[What is needed] Out of the entries that follow, copy each line containing "does".

[Collected data]
Lemma hash_iter_keys {A} (m : gmap Uuid A) k : k ∈ (hash_iter m).*1 <-> is_Some (m !! k).
Proof.
  rewrite list_elem_of_fmap. split.
  - intros ([k' v] & -> & Hin). exists v. by apply hash_iter_elem.
  - intros [v Hv]. exists (k, v). split; [done|]. by apply hash_iter_elem.
Qed.

Lemma find_spec {A} (f : A -> bool) l :
  match List.find f l with
  | Some x => x ∈ l /\ f x = true
  | None => forall x, x ∈ l -> f x = false
  end.
Proof.
  destruct (List.find f l) as [x|] eqn:E.
  - apply List.find_some in E. by rewrite list_elem_of_In.
  - intros x Hx. apply (List.find_none f l E). by apply list_elem_of_In.
Qed.

Lemma find_scoped_some now q c :
  find_scoped now q = Some c ->
  exists l, cancelled_batches q !! c = Some l /\ free q c = true
            /\ unthrottled now q c = true /\ existsb is_scoped l = true.
Proof.
  unfold find_scoped. match goal with |- context [List.find ?f ?l] => pose proof (find_spec f l) as Hs end.
  destruct (List.find _ _) as [[c' l]|]; [|done]. intros [= ->]. destruct Hs as [Hin Hp].
  exists l. apply hash_iter_elem in Hin. cbn in Hp. rewrite !andb_true_iff in Hp. tauto.
Qed.

Lemma oldest_ready_some now q c :
  oldest_ready now q = Some c ->
  exists queue, queues q !! c = Some queue /\ queue_ready now q (c, queue) = true
    /\ forall c' queue', queues q !! c' = Some queue' -> queue_ready now q (c', queue') = true ->
       head_received queue <= head_received queue'.
Proof.
  unfold oldest_ready.
  destruct (pick_best _ _) as [[c' queue]|] eqn:E; [|done]. intros [= ->].
  pose proof (pick_best_elem _ _ _ E) as Hin. apply elem_of_filterb in Hin as [Hin Hr].
  apply hash_iter_elem in Hin. exists queue. split_and!; [done..|]. intros c' queue' Hc' Hr'.
  apply (pick_best_first _ (fun x c : Uuid * list QueuedEvent => head_received (snd c) <= head_received (snd x)))
    in E as (l1 & l2 & Hl & H1 & H2); [|intros; lia..].
  assert ((c', queue') ∈ l1 ++ (c, queue) :: l2) as Hin'.
  { rewrite <- Hl. apply elem_of_filterb. by rewrite hash_iter_elem. }
  rewrite !Forall_elem in *. rewrite elem_of_app, elem_of_cons in Hin'.
  destruct Hin' as [Hin'|[[= -> ->]|Hin']]; [|done|by apply (H2 _ Hin')].
  specialize (H1 _ Hin'). cbn in H1. lia.
Qed.

Lemma oldest_ready_is_some now q :
  is_some (oldest_ready now q) = existsb (queue_ready now q) (hash_iter (queues q)).
Proof.
  unfold oldest_ready. apply eq_bool_prop_intro. rewrite !Is_true_true, existsb_elem.
  destruct (pick_best _ _) as [p|] eqn:E; cbn.
  - split; [intros _|done]. exists p. apply elem_of_filterb. by apply pick_best_elem in E.
  - split; [done|]. intros (p & Hp). apply elem_of_filterb in Hp.
    apply pick_best_none in E. by rewrite E in Hp; apply not_elem_of_nil in Hp.
Qed.

Lemma find_cancelled_some q c :
  find_cancelled q = Some c -> is_Some (cancelled_batches q !! c) /\ free q c = true.
Proof.
  unfold find_cancelled. match goal with |- context [List.find ?f ?l] => pose proof (find_spec f l) as Hs end.
  destruct (List.find _ _) as [c'|]; [|done]. intros [= ->]. by rewrite hash_iter_keys in Hs.
Qed.

Lemma find_cancelled_is_some q :
  is_some (find_cancelled q) = existsb (free q) (hash_iter (cancelled_batches q)).*1.
Proof.
  unfold find_cancelled. generalize ((hash_iter (cancelled_batches q)).*1) as l.
  induction l as [|c l IH]; cbn; [done|]. by destruct (free q c).
Qed.

(** The dispatch of a scoped request always succeeds: it is the first scoped
    event of the channel's cancelled ones, alone. *)
Lemma flush_scoped_spec now q c :
  find_scoped now q = Some c ->
  exists l i be b q',
    cancelled_batches q !! c = Some l /\ position is_scoped l = Some i /\ l !! i = Some be
    /\ flush_scoped now c q = (Some b, q')
    /\ b = {| batch_channel := c; events := [be]; cancelled_events := [];
              cancel_reason := cancel_reasons q !! c |}
    /\ q' = put_in_flight now c 1
              (if bool_decide (delete i l = [])
               then set_cancelled (delete c) (delete c) q
               else set_cancelled (insert c (delete i l)) id q).
Proof.
  intros (l & Hl & _ & _ & Hs)%find_scoped_some. unfold flush_scoped. rewrite Hl.
  destruct (position is_scoped l) as [i|] eqn:Hp; [|apply position_none in Hp; congruence].
  pose proof Hp as [(be & Hbe & _) _]%position_some. rewrite Hbe. cbn [option_list length].
  exists l, i, be. eauto 10.
Qed.

Lemma flush_scoped_contents now c q b q' :
  find_scoped now q = Some c -> flush_scoped now c q = (Some b, q') ->
  contents q' ++ batch_contents b ≡ₚ contents q.
Proof.
  intros (l & i & be & b1 & q1 & Hl & _ & Hbe & Hf & -> & Hq)%flush_scoped_spec.
  rewrite Hf. intros [= <- <-]. rewrite <- (app_nil_r (contents q)).
  unfold batch_contents. cbn [events cancelled_events].
  pose proof (delete_Permutation l i be Hbe) as Hperm. generalize dependent (delete i l).
  intros rest Hq Hperm. rewrite Hq. apply (contents_local c).
  - case_bool_decide; solve_off.
  - unfold contents_at, queue_of, cancelled_of, withheld_of. rewrite Hl. cbn [default from_option].
    case_bool_decide as E; cbn; rewrite ?lookup_insert_eq, ?lookup_delete_eq; cbn;
      rewrite Hperm, ?E; solve_Permutation.
Qed.

Lemma flush_cancelled_contents now c q b q' :
  flush_cancelled now c q = (b, q') -> contents q' ++ batch_contents b ≡ₚ contents q.
Proof.
  intros [= <- <-]. rewrite <- (app_nil_r (contents q)). unfold batch_contents. cbn [events cancelled_events].
  apply (contents_local c); [solve_off|].
  unfold contents_at, queue_of, cancelled_of, withheld_of. cbn. rewrite lookup_delete_eq. cbn.
  solve_Permutation.
Qed.

(** The ways a dispatch goes, after expiry. *)
Inductive dispatch (now : Instant) (q : EventQueue) : option FlushBatch -> EventQueue -> Prop :=
| DispatchScoped c b q' :
    find_scoped now q = Some c -> flush_scoped now c q = (Some b, q') ->
    dispatch now q (Some b) q'
| DispatchQueue c b q' :
    find_scoped now q = None -> oldest_ready now q = Some c -> flush_queue now c q = (b, q') ->
    dispatch now q (Some b) q'
| DispatchCancelled c b q' :
    find_scoped now q = None -> oldest_ready now q = None -> find_cancelled q = Some c ->
    flush_cancelled now c q = (b, q') -> dispatch now q (Some b) q'
| DispatchNone :
    find_scoped now q = None -> oldest_ready now q = None -> find_cancelled q = None ->
    dispatch now q None q.

Lemma flush_next_dispatch now q : dispatch now (expire now q) (flush_next now q).1 (flush_next now q).2.
Proof.
  unfold flush_next. destruct (find_scoped now (expire now q)) as [c|] eqn:E1.
  - destruct (flush_scoped_spec now _ _ E1) as (l & i & be & b & q' & _ & _ & _ & Hf & _).
    rewrite Hf. by eapply DispatchScoped.
  - destruct (oldest_ready now (expire now q)) as [c|] eqn:E2.
    + destruct (flush_queue now c (expire now q)) as [b q'] eqn:Hf. by eapply DispatchQueue.
    + destruct (find_cancelled (expire now q)) as [c|] eqn:E3; [|by apply DispatchNone].
      destruct (flush_cancelled now c (expire now q)) as [b q'] eqn:Hf. by eapply DispatchCancelled.
Qed.
End Choice.

(** ** Expiry does not depend on the iteration order *)

Lemma EventQueue_eq q1 q2 :
  queues q1 = queues q2 -> in_flight_channels q1 = in_flight_channels q2 ->
  in_flight_deadlines q1 = in_flight_deadlines q2 ->
  in_flight_batch_sizes q1 = in_flight_batch_sizes q2 -> retry_after q1 = retry_after q2 ->
  retry_counts q1 = retry_counts q2 -> dedup_mode q1 = dedup_mode q2 ->
  cancelled_batches q1 = cancelled_batches q2 -> cancel_reasons q1 = cancel_reasons q2 ->
  withheld_native_steer q1 = withheld_native_steer q2 ->
  in_flight_deadline q1 = in_flight_deadline q2 -> q1 = q2.
Proof. destruct q1, q2; cbn. by intros -> -> -> -> -> -> -> -> -> -> ->. Qed.

(** What expiry does to each table of a channel [a] other than [b]. *)
Lemma expire_one_comm q a b : a <> b -> expire_one (expire_one q a) b = expire_one (expire_one q b) a.
Proof.
  intros Hab. unfold expire_one, recover_withheld_for_expired_channel, requeue_front, queue_of. cbn.
  destruct (withheld_native_steer q !! a) as [la|] eqn:Ha, (withheld_native_steer q !! b) as [lb|] eqn:Hb;
    cbn; rewrite ?lookup_delete_ne, ?lookup_insert_ne, ?Ha, ?Hb by done; cbn;
    apply EventQueue_eq; cbn; rewrite ?lookup_insert_ne by done;
    first [done | apply delete_delete | by rewrite insert_insert_ne | set_solver].
Qed.

Lemma expire_list_perm l l' q : l ≡ₚ l' -> foldl expire_one q l = foldl expire_one q l'.
Proof.
  intros Hp. revert q. induction Hp as [|c l l' _ IH|a b l|l1 l2 l3 _ IH1 _ IH2]; intros q; cbn.
  - done.
  - apply IH.
  - destruct (decide (a = b)) as [->|Hne]; [done|]. by rewrite (expire_one_comm q b a).
  - by rewrite IH1.
Qed.

Lemma filterb_perm {A} (f : A -> bool) l l' : l ≡ₚ l' -> List.filter f l ≡ₚ List.filter f l'.
Proof. induction 1; cbn; repeat case_match; eauto using Permutation. Qed.

Lemma expire_order (H1 H2 : HashOrder) now q : @expire H1 now q = @expire H2 now q.
Proof.
  unfold expire. apply expire_list_perm. unfold expired_channels.
  by rewrite (filterb_perm _ _ _ (@hash_iter_perm H1 _ _)), (filterb_perm _ _ _ (@hash_iter_perm H2 _ _)).
Qed.

Lemma existsb_perm {A} (f : A -> bool) l l' : l ≡ₚ l' -> existsb f l = existsb f l'.
Proof.
  intros Hp. apply eq_bool_prop_intro. rewrite !Is_true_true, !existsb_elem. by setoid_rewrite Hp.
Qed.

Lemma hash_iter_order (H1 H2 : HashOrder) {A} (m : gmap Uuid A) :
  @hash_iter H1 A m ≡ₚ @hash_iter H2 A m.
Proof. by rewrite !hash_iter_perm. Qed.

[Result]
(** ** Expiry does not depend on the iteration order *)
(** What expiry does to each table of a channel [a] other than [b]. *)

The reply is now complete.